Lorsqu'une tranche B existe, l'employeur doit déterminer les cotisations applicables à chaque tranche de rémunération en tenant compte des éléments indiqués ci-dessus.

L'équation à appliquer pour déterminer la tranche B est alors la suivante :

net = brut − (TA × taux en TA) + (brut − TA) × taux en TB (plus forfait éventuel)

net = brut − TA × taux en TA − brut × taux en TB × TA × taux en TB − forfait

brut − brut × taux en TB = Net + forfait × TA × taux en TA − TA × taux en TB

brut × (1 − taux en TB) = Net + forfait + TA × (taux en TA − taux en TB)

Soit : brut = net + forfait + TA × (taux en TA − taux en TB)/(1 − taux en TB)

Le brut total une fois obtenu, il reste à calculer le salaire maintenu au titre de l'absence, soit :

salaire maintenu = brut − salaire brut habituel − (absence + IJSS avant CSG-CRDS)

4- Le régime social et fiscal des indemnités complémentaires versées par l'employeur ou PRO BTP

a) Régime social lié aux garanties de prévoyance minimales conventionnelles

Les conventions collectives du BTP prévoient des obligations d'indemnisation en cas d'arrêt de travail pour les ouvriers, ETAM et cadres.

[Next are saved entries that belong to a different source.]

(** Everything [fetch] does when the session is open and a slot is free,
    whatever the network answers. *)
Lemma fetch_shape (self : PersonScraper) (url ua : str) (st : State) :
  session st = Some ua ->
  (0 < sem st)%Z ->
  exists o st' new g,
    fetch w self url st = (Ret o, st')
    /\ sem st' = sem st /\ session st' = session st
    /\ (forall key rp, robots_cache st !! key = Some rp ->
                       robots_cache st' !! key = Some rp)
    /\ trace st' = trace st ++ new
    /\ limiter false new = Some false
    /\ page_gets new = repeat url g
    /\ (g <= Z.to_nat (max_retries (cfg self)))%nat
    /\ length (backoffs new) = (g - 1)%nat
    /\ yields new = [].
Proof.
  intros Hs Hsem.
  assert (Hloop : forall st1, (0 < sem st1)%Z ->
            exists o st' new g,
              fetch_attempts w self url
                (py_range 1 (max_retries (cfg self) + 1)) st1 = (Ret o, st')
              /\ sem st' = sem st1 /\ session st' = session st1
              /\ robots_cache st' = robots_cache st1
              /\ trace st' = trace st1 ++ new
              /\ limiter false new = Some false
              /\ page_gets new = repeat url g
              /\ (g <= Z.to_nat (max_retries (cfg self)))%nat
              /\ length (backoffs new) = (g - 1)%nat
              /\ yields new = []).
  { intros st1 H1. rewrite py_range_attempts.
    destruct (Z.le_gt_cases 0 (max_retries (cfg self))) as [Hn|Hn].
    - destruct (fetch_attempts_shape w self url
                  (Z.to_nat (max_retries (cfg self))) 1 st1 H1)
        as (o & st' & new & g & E & H); [lia|].
      exists o, st', new, g. tauto.
    - replace (Z.to_nat (max_retries (cfg self))) with O by lia.
      exists None, st1, [], O. simpl. rewrite app_nil_r.
      repeat split; reflexivity || lia. }
  destruct (fetch_cases self url ua st Hs)
    as [[_ ->] | [_ (b & st1 & _ & Hse & Hsm & _ & Ht & Hk & ->)]].
  - destruct (Hloop st Hsem) as (o & st' & new & g & E & H1 & H2 & H3 & H).
    exists o, st', new, g. rewrite H3. tauto.
  - destruct b.
    + destruct (Hloop st1) as
        (o & st' & new & g & E & H1 & H2 & H3 & H4 & H5 & H6 & H7 & H8 & H9);
        [lia|].
      rewrite E.
      destruct Ht as [Ht | [u Ht]].
      * exists o, st', new, g. rewrite H1, H2, H4, Ht, Hsm, Hse.
        repeat split; auto. intros key rp Hkr. rewrite H3. auto.
      * exists o, st', (EvRobotsGet u ROBOTS_TIMEOUT :: new), g.
        rewrite H1, H2, H4, Ht, Hsm, Hse, <- app_assoc. simpl.
        repeat split; auto. intros key rp Hkr. rewrite H3. auto.
    + simpl. destruct Ht as [Ht | [u Ht]].
      * eexists None, _, [EvLog (LogRobotsBlocked url)], O. simpl.
        rewrite Ht. repeat split; auto; lia.
      * eexists None, _,
          [EvRobotsGet u ROBOTS_TIMEOUT; EvLog (LogRobotsBlocked url)], O.
        simpl. rewrite Ht, <- app_assoc. simpl. repeat split; auto; lia.
Qed.

Lemma fetch_attempts_blocked (self : PersonScraper) (url : str) (st : State) :
  (sem st <= 0)%Z ->
  snd (fetch_attempts w self url (py_range 1 (max_retries (cfg self) + 1)) st)
  = st.
Proof.
  intros Hsem. rewrite py_range_attempts.
  destruct (Z.to_nat (max_retries (cfg self))) as [|n]; [reflexivity|].
  rewrite attempts_from_S. cbn [fetch_attempts]. run.
  destruct (Z.ltb_spec 0 (sem st)); [lia | reflexivity].
Qed.

(** X6.  The budget of [fetch], whatever the network answers and
    whether the call returns, raises or waits for ever: the pages it
    has requested are all [url], at most [max_retries] of them (none
    when [max_retries] is zero or less), and it has not slept for
    backoff more often than it has requested; when it returns, the
    sleeps are one fewer than the requests, one between two
    consecutive requests. *)
Theorem fetch_stays_within_budget
    (self : PersonScraper) (url : str) (st : State) :
  exists new g,
    trace (snd (fetch w self url st)) = trace st ++ new
    /\ page_gets new = repeat url g
    /\ (g <= Z.to_nat (max_retries (cfg self)))%nat
    /\ (length (backoffs new) <= g)%nat
    /\ (forall o, fst (fetch w self url st) = Ret o ->
                  length (backoffs new) = (g - 1)%nat).
Proof.
  destruct (session st) as [ua|] eqn:Hs.
  - destruct (Z.ltb_spec 0 (sem st)) as [Hsem|Hsem].
    + destruct (fetch_shape self url ua st Hs Hsem)
        as (o & st' & new & g & E & _ & _ & _ & Ht & _ & Hg & Hle & Hb & _).
      exists new, g. rewrite E. simpl.
      repeat split; try assumption; lia.
    + destruct (fetch_cases self url ua st Hs)
        as [[_ ->] | [_ (b & st1 & _ & _ & Hsm & _ & Ht & _ & ->)]].
      * exists [], O. rewrite fetch_attempts_blocked by exact Hsem.
        rewrite app_nil_r. simpl. repeat split; try reflexivity; lia.
      * assert (Hq : exists q, trace st1 = trace st ++ q
                               /\ page_gets q = [] /\ backoffs q = []).
        { destruct Ht as [Ht | [u Ht]];
            [exists []; rewrite app_nil_r | eexists]; eauto. }
        destruct Hq as (q & Hq & Hpg & Hbk).
        destruct b.
        -- exists q, O. rewrite fetch_attempts_blocked by lia.
           rewrite Hpg, Hbk. simpl. repeat split; try assumption; lia.
        -- exists (q ++ [EvLog (LogRobotsBlocked url)]), O. simpl.
           rewrite Hq, <- app_assoc, page_gets_app, backoffs_app, Hpg, Hbk.
           simpl. repeat split; try reflexivity; lia.
  - exists [], O. unfold fetch. run. rewrite Hs. simpl.
    rewrite app_nil_r. repeat split; try reflexivity; try lia; discriminate.
Qed.


Lemma py_range_first (n : Z) :
  (1 <= n)%Z -> exists rest, py_range 1 (n + 1) = 1%Z :: rest.
Proof.
  intros Hn. rewrite py_range_attempts.
  replace (Z.to_nat n) with (S (Z.to_nat n - 1)) by lia.
  rewrite attempts_from_S. eauto.
Qed.





(** X10.  With no free slot (a scraper configured with
    [concurrency = 0], which the constructor accepts) [fetch] waits for
    ever at its first attempt: nothing is requested and it does not
    return. *)
Theorem fetch_blocks_without_slot
    (self : PersonScraper) (url ua : str) (st : State) :
  session st = Some ua ->
  (sem st <= 0)%Z ->
  (1 <= max_retries (cfg self))%Z ->
  obey_robots (cfg self) = false \/ fst (allowed w url ua st) = Ret true ->
  fst (fetch w self url st) = Hang
  /\ page_gets (trace (snd (fetch w self url st))) = page_gets (trace st).
Proof.
  intros Hs Hsem Hn Hperm.
  destruct (py_range_first _ Hn) as [rest Hrange].
  assert (Hloop : forall st1, sem st1 = sem st ->
            fetch_attempts w self url (1%Z :: rest) st1 = (Hang, st1)).
  { intros st1 H1. cbn [fetch_attempts]. run.
    destruct (Z.ltb_spec 0 (sem st1)); [lia | reflexivity]. }
  destruct (fetch_cases self url ua st Hs)
    as [[_ ->] | [Ho (b & st1 & E & _ & Hsm & _ & Ht & _ & ->)]].
  - rewrite Hrange, Hloop by reflexivity. split; reflexivity.
  - destruct Hperm as [Hf | Ha]; [congruence|].
    rewrite E in Ha. simpl in Ha. injection Ha as ->.
    rewrite Hrange, Hloop by exact Hsm. simpl. split; [reflexivity|].
    destruct Ht as [-> | [u ->]]; [reflexivity|].
    rewrite page_gets_app. simpl. apply app_nil_r.
Qed.

End FetchProperties.

(** ** What a run emits *)

Section Emitting.

Context {url_lib : UrlParse} {robots_lib : RobotsLib} {soup_lib : SoupLib}.
Variable w : World.
Variable ok : Event -> Prop.

Lemma emits_ret {A} (a : A) : emits ok (ret a).
Proof.
  intros st o st' E. injection E as _ <-. exists []. rewrite app_nil_r.
  split; [reflexivity | constructor].
Qed.

Lemma emits_lift {A} (o : outcome A) : emits ok (lift o).
Proof.
  intros st o' st' E. injection E as _ <-. exists []. rewrite app_nil_r.
  split; [reflexivity | constructor].
Qed.

Lemma emits_bind {A B} (m : M A) (k : A -> M B) :
  emits ok m -> (forall a, emits ok (k a)) -> emits ok (bind m k).
Proof.
  intros Hm Hk st o st' E. unfold bind in E.
  destruct (m st) as [[a|e|] st1] eqn:Em.
  - destruct (Hm st _ st1 Em) as (n1 & H1 & F1).
    destruct (Hk a st1 o st' E) as (n2 & H2 & F2).
    exists (n1 ++ n2). rewrite H2, H1, app_assoc.
    split; [reflexivity | apply Forall_app; split; assumption].
  - injection E as _ <-. exact (Hm st _ st1 Em).
  - injection E as _ <-. exact (Hm st _ st1 Em).
Qed.

Lemma emits_when (b : bool) (m : M unit) : emits ok m -> emits ok (when b m).
Proof. intros H. destruct b; [exact H | apply emits_ret]. Qed.

Lemma emits_for_each {A} (xs : list A) (body : A -> M unit) :
  (forall x, In x xs -> emits ok (body x)) -> emits ok (for_each xs body).
Proof.
  induction xs as [|x xs IH]; intros H; simpl.
  - apply emits_ret.
  - apply emits_bind; [apply H; left; reflexivity | intros _].
    apply IH. intros y Hy. apply H. right. exact Hy.
Qed.

Lemma emits_emit (e : Event) : ok e -> emits ok (emit e).
Proof.
  intros He st o st' E. injection E as _ <-. exists [e].
  split; [reflexivity | repeat constructor; exact He].
Qed.

Lemma emits_request (url : str) (e : Event) : ok e -> emits ok (request w url e).
Proof.
  intros He st o st' E. injection E as _ <-. exists [e].
  split; [reflexivity | repeat constructor; exact He].
Qed.

Lemma emits_silent {A} (m : M A) :
  (forall st, trace (snd (m st)) = trace st) -> emits ok m.
Proof.
  intros H st o st' E. exists []. rewrite app_nil_r.
  split; [|constructor]. specialize (H st). rewrite E in H. exact H.
Qed.

Ltac emitting :=
  repeat first
    [ apply emits_ret | apply emits_lift
    | apply emits_silent; intros ?; reflexivity
    | apply emits_emit; simpl; first [exact I | assumption]
    | apply emits_request; simpl; first [exact I | assumption]
    | assumption
    | apply emits_when
    | apply emits_bind; [|intros ?]
    | match goal with
      | |- emits _ (if ?b then _ else _) => destruct b
      | |- emits _ (match ?x with _ => _ end) => destruct x
      end ].

Lemma emits_allowed (url ua : str) :
  (forall u t, ok (EvRobotsGet u t)) -> emits ok (allowed w url ua).
Proof.
  intros Hok. unfold allowed. destruct (urlparse url) as [scheme netloc].
  destruct scheme; [apply emits_ret|]. destruct netloc; [apply emits_ret|].
  apply emits_bind; [emitting | intros st].
  apply emits_bind; [|intros rp; apply emits_ret].
  destruct (robots_cache st !! _); [apply emits_ret|].
  apply emits_bind; [apply emits_request; apply Hok | intros r].
  unfold cache_store. emitting.
Qed.
(** * Telbook contact directory: record store, query builder, facets, migration

    A shallow embedding of [app/models.py], [app/crud.py] and
    [migrate_contacts.py], and the properties of the repository engine that
    the specification states about them.

    Conventions of the embedding.
    - A Python [str] is a [string]; every character stands for one code point
      below 256.
    - A Python [dict] with string keys is a [gmap string _]; a Python [set]
      of strings is a [gset string].
    - A MongoDB collection is the list of its documents in natural order.
      A document is its primary key [_id] (always a string here: both writers
      of the repository, [create_contact] and the migration, store strings)
      together with the map of its other fields.
    - [datetime.utcnow()] is an explicit argument ([now], or a [clock] giving
      the reading at the i-th call of a run); a timestamp is an integer.
    - An exception is a constructor of the result type.
    - The pydantic re-validation [Contact(id=..., **fields)] of a document
      that is returned to the caller is not modelled: operations return the
      stored document itself. *)

From Stdlib Require Import ZArith Ascii DecimalString.
From stdpp Require Import base option gmap strings list sorting.

#[local] Set Warnings "-register-all".

(** ** Values held by JSON records and by stored documents *)

Inductive value :=
  | VNull
  | VBool (b : bool)
  | VInt (n : Z)
  | VFloat (repr : string)   (* a float, carried by its Python repr *)
  | VStr (s : string)
  | VArr (l : list value)
  | VObj (items : list (string * value))
  | VDate (t : Z).           (* a datetime *)

Definition value_eq_dec : ∀ v w : value, {v = w} + {v ≠ w}.
Proof.
  fix IH 1. intros v w. decide equality.
  - apply bool_dec.
  - apply Z.eq_dec.
  - apply String.string_dec.
  - apply String.string_dec.
  - apply (List.list_eq_dec IH).
  - apply List.list_eq_dec. intros [k1 v1] [k2 v2].
    decide equality. apply String.string_dec.
  - apply Z.eq_dec.
Defined.

#[global] Instance value_eqdec : EqDecision value := value_eq_dec.

(** ** The Python built-ins the code relies on *)

Module Py.

(** [str.isspace] on one character (code points below 256). *)
Definition isspace (a : ascii) : bool :=
  match N_of_ascii a with
  | 9 | 10 | 11 | 12 | 13 | 28 | 29 | 30 | 31 | 32 | 133 | 160 => true
  | _ => false
  end%N.

Fixpoint lstrip (s : string) : string :=
  match s with
  | "" => ""
  | String a s' => if isspace a then lstrip s' else s
  end.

Par conséquent, l'entreprise est tenue de verser, directement ou par l'intermédiaire de PRO BTP, des indemnités complémentaires afin d'assurer le complément de salaire.

Ces indemnités versées par l'employeur au titre de ses obligations conventionnelles (ou légales) sont donc soumises à cotisations, CSG et CRDS, dans les mêmes conditions que n'importe quel élément de salaire.

Ainsi, pour les arrêts maladie des ouvriers inférieurs à 90 jours le complément aux IJSS versé par l'employeur est soumis à cotisations sociales, CSG et CRDS.

De même, les indemnités versées par PRO BTP au titre des obligations conventionnelles sont soumises en totalité à cotisations. Il s'agit par exemple des indemnités versées pour les arrêts maladie des ouvriers de plus de 90 jours.

Lorsque l'employeur a souscrit une garantie arrêt de travail auprès de PRO BTP, c'est PRO BTP qui prend en charge le coût des arrêts de travail inférieurs à 90 jours. Deux mécanismes sont alors possibles :

  • PRO BTP verse les indemnités directement à l'ouvrier et se charge de payer l'ensemble des cotisations et charges sociales aux organismes collecteurs. Ce mécanisme n'est ouvert que pour la couverture des ouvriers du Bâtiment ;
  • PRO BTP verse les indemnités à l'entreprise (avec une majoration forfaitaire de 45 % au titre des charges patronales). L'employeur maintient le salaire du salarié comme si aucun contrat de garantie arrêt de travail n'était en place dans l'entreprise. Il paie alors lui-même les cotisations et charges sur le salaire maintenu. Ce mécanisme est obligatoire pour les salariés des Travaux publics. Dans le Bâtiment, il est obligatoire pour les ETAM et les cadres et sur option pour les ouvriers.
Le versement d'indemnités complémentaires soumises à cotisations sociales à un salarié en arrêt de travail pendant toute une période de paie ne permet pas de neutraliser le plafond de la Sécurité sociale correspondant.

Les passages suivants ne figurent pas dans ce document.